(* ===== verification/Counters.v ===== *)
(** * Throughput counters (src/include/jane/metrics/counters.hpp)

    A count with its time basis.  [double] is binary64 as in Double.v. *)

From S2P Require Import Prelude Types Double.
From Stdlib Require Import SpecFloat.
From stdpp Require Import base tactics numbers list.

Set Default Goal Selector "!".

Module ThroughputCounter.
Local Open Scope Z_scope.

Record t := mk { start : Z; last_ : Z; count : Z }.

Definition create (start_time : Z) : t := mk start_time start_time 0.
Definition record (c : t) (now n : Z) : t := mk (start c) now (u64 (count c + n)).
Definition reset (c : t) (now : Z) : t := mk now now 0.

Definition ops_per_second (c : t) : spec_float :=
  let elapsed_ns := StrongAmount.sub (last_ c) (start c) in
  if elapsed_ns <=? 0 then Double.of_Z 0
  else Double.div (Double.mul (Double.of_Z (count c)) (Double.of_Z 1000000000))
         (Double.of_Z elapsed_ns).

(** The calls since the last reset determine the counter. *)
Lemma records_since c evs :
  let c' := foldl (λ c '(now, n), record c now n) c evs in
  start c' = start c ∧
  (is_u64 (count c) → count c' = u64 (count c + zsum evs.*2)) ∧
  last_ c' = from_option fst (last_ c) (last evs).
Proof.
  revert c. induction evs as [|[now n] evs IH] using rev_ind; intros c; cbv zeta.
  { cbn. split_and!; try done. intros H. by rewrite Z.add_0_r, u64_id. }
  rewrite foldl_snoc. destruct (IH c) as (H1&H2&H3). split_and!.
  - exact H1.
  - intros Hc. cbn [record count]. rewrite (H2 Hc), u64_add_l, fmap_app, zsum_app. cbn [fmap list_fmap snd].
    rewrite zsum_cons. change (zsum []) with 0. f_equal. lia.
  - cbn [record last_]. by rewrite last_snoc.
Qed.

End ThroughputCounter.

◆ ◆ ◆ ◆

What is expected: Read through the lines above and collect those that contain the string "Require".

Reply:
From S2P Require Import Prelude Types Double.
From Stdlib Require Import SpecFloat.
From stdpp Require Import base tactics numbers list.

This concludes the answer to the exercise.